Updated on Monday November 6, 2023

portrait of Adrian Murphy

Adrian Murphy

Europeana Collections Manager , Europeana Foundation

Digital storytelling on the Europeana blog: giving physical exhibitions a digital legacy

This year, the Europeana website blog has increasingly shared stories from physical exhibitions across Europe. We hear about the experiences of organisations who have published on Europeana's blog and its role in bringing their content to wider audiences.

Photograph of an exhibition with multiple jars on shelves
Title:
Marttaliiton näyttely Viipurissa
Date:
1930
Institution:
Finnish Heritage Agency
Country:
Finland

For many years, the Europeana website blog has played a key role in Europeana’s digital storytelling, showcasing and highlighting digitised cultural heritage collections found on Europeana and beyond. Over the past months, the blog has increasingly shared posts relating to exhibitions in museums, libraries, galleries and archives across Europe. 

For example, Angelica Ruckstuhl from the Jewish Museum in Stockholm (Judiska museet) wrote about their display relating to Salomon Rosenbaum & Jewish life in Sundvall.

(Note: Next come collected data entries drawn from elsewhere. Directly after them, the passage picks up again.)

(** The loop over the entries from [p] up to [e]; the result is [ismp].  An
    entry of another type leaves [p] where it is. *)
Fixpoint entries (fuel : nat) (p e : Z) (ismp : bool) : K (hw D) bool :=
  match fuel with
  | O => fault "out of fuel"
  | S f =>
      if p <? e then
        m ← gets hmem;
        let t := load8 m p in
        if t =? MPPROC then
          add_cpu (load8 m (p + 1)) ;; entries f (p + sizeof_mpproc) e ismp
        else if t =? MPIOAPIC then
          modify (fun s => s <| ioapicid := load8 m (p + 1) |>) ;; entries f (p + sizeof_mpioapic) e ismp
        else if (t =? MPBUS) || (t =? MPIOINTR) || (t =? MPLINTR) then entries f (p + 8) e ismp
        else entries f p e false
      else mret ismp
  end.

Definition mpinit (fuel : nat) : K (hw D) unit :=
  m ← gets hmem;
  match mpconfig m with
  | None => panic "Expect to run on an SMP"
  | Some (mp, conf) =>
      modify (fun s => s <| lapic := conf_lapicaddr m conf |>) ;;
      ismp ← entries fuel (conf + sizeof_mpconf) (conf + conf_length m conf) true;
      if negb ismp then panic "Didn't find a suitable machine" else
      if nz (mp_imcrp m mp) then
        out 0x22 0x70 ;;
        v ← inp 0x23; out 0x23 (Z.lor v 1)
      else mret tt
  end.

End mp.

(** *** The tables *)

(** The entries that the specification knows. *)
Inductive entry := Cpu (id : Z) | Ioapic (id : Z) | Other (type : Z).

Definition entry_size (e : entry) : Z := match e with Cpu _ => 20 | _ => 8 end.

(** The entry at [p]. *)
Definition entry_at (m : mem) (p : Z) (e : entry) : Prop :=
  match e with
  | Cpu id => load8 m p = 0 /\ load8 m (p + 1) = id
  | Ioapic id => load8 m p = 2 /\ load8 m (p + 1) = id
  | Other t => load8 m p = t /\ (t = 1 \/ t = 3 \/ t = 4)
  end.

Fixpoint table_at (m : mem) (p : Z) (es : list entry) : Prop :=
  match es with
  | [] => True
  | e :: r => entry_at m p e /\ table_at m (p + entry_size e) r
  end.
Fixpoint table_size (es : list entry) : Z :=
  match es with [] => 0 | e :: r => entry_size e + table_size r end.

(** What the table says: the processors in order, and the last I/O APIC. *)
Fixpoint cpu_ids (es : list entry) : list Z :=
  match es with
  | [] => []
  | Cpu id :: r => id :: cpu_ids r
  | _ :: r => cpu_ids r
  end.
Fixpoint last_ioapic (es : list entry) (d : Z) : Z :=
  match es with
  | [] => d
  | Ioapic id :: r => last_ioapic r id
  | _ :: r => last_ioapic r d
  end.

Section spec.
Context {D : Type} `{!Ports D}.

(** The first [ncpu] processors are [ids], and there are no more than [NCPU]. *)
Definition cpus_are (ids : list Z) (s : hw D) : Prop :=
  length (apicids s) = Z.to_nat NCPU /\ ncpu s = Z.of_nat (length ids) /\ ncpu s <= NCPU /\
  take (length ids) (apicids s) = ids.

(** What the loop leaves alone. *)
Definition same_rest (s s' : hw D) : Prop :=
  hmem s' = hmem s /\ lapic s' = lapic s /\ ioapic s' = ioapic s /\ hcon s' = hcon s /\ hdev s' = hdev s.

Lemma same_rest_trans s1 s2 s3 : same_rest s1 s2 -> same_rest s2 s3 -> same_rest s1 s3.
Proof. unfold same_rest. intros (-> & -> & -> & -> & ->). done. Qed.

Lemma add_cpu_ok id ids l s : cpus_are ids s -> exists s', add_cpu id l s = Ok tt l s' /\
  cpus_are (take 8 (ids ++ [id])) s' /\ same_rest s s' /\ ioapicid s' = ioapicid s.
Proof.
  intros (Hl & Hn & Hm & Ht). unfold add_cpu. kstep. change (Z.to_nat NCPU) with 8%nat in Hl. unfold NCPU in *.
  destruct (Z.ltb_spec (ncpu s) 8) as [Hlt|Hge].
  - kstep. rewrite aset_in by lia. kstep. eexists. split; [reflexivity|]. rewrite take_ge by (rewrite length_app; cbn; lia).
    split; [|done]. unfold cpus_are. cbn. rewrite length_insert, length_app, Hn, Nat2Z.id. cbn.
    split_and!; [done|lia|unfold NCPU; lia|]. rewrite Nat.add_1_r.
    erewrite take_S_r by (rewrite list_lookup_insert_eq by lia; reflexivity).
    by rewrite take_insert_ge, Ht by lia.
  - exists s. split; [done|]. assert (Hids : length ids = 8%nat) by lia.
    rewrite take_app_le, take_ge by lia. done.
Qed.

Lemma take_more (ids : list Z) id r : take 8 (take 8 (ids ++ [id]) ++ r) = take 8 (ids ++ id :: r).
Proof.
  destruct (decide (length ids < 8)%nat).
  - rewrite (take_ge (ids ++ [id])) by (rewrite length_app; cbn; lia). by rewrite <- app_assoc.
  - rewrite (take_app_le ids), (take_app_le ids) by lia. rewrite take_app_le by (rewrite length_take; lia).
    by rewrite take_take, Nat.min_id.
Qed.

Lemma table_size_length es : 8 * Z.of_nat (length es) <= table_size es.
Proof. induction es as [|e es IH]; cbn; [lia|]. destruct e; cbn; lia. Qed.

For Black History Month 2021, Dr Susan Hazan wrote about Wifredo Lam (whose artworks are featured in an exhibition at The Israel Museum, Jerusalem) and Eva de la Fuente Pedersen from Statens Museum for Kunst wrote about three 17th century portraits of a Congolese emissary and his servants. Eva Lena Karlsson of Nationalmuseum Sweden wrote about Migrants, related to an exhibition of the Swedish National Portrait Gallery at Gripsholm Castle. And finally, Nicola Scott from the Scottish Maritime Museum has written about an exhibition called Into the Maelstrom: The Scottish Kayak Expedition to North West Norway 1980, celebrating the 40th anniversary of Scotland’s first formal sea kayaking expedition. 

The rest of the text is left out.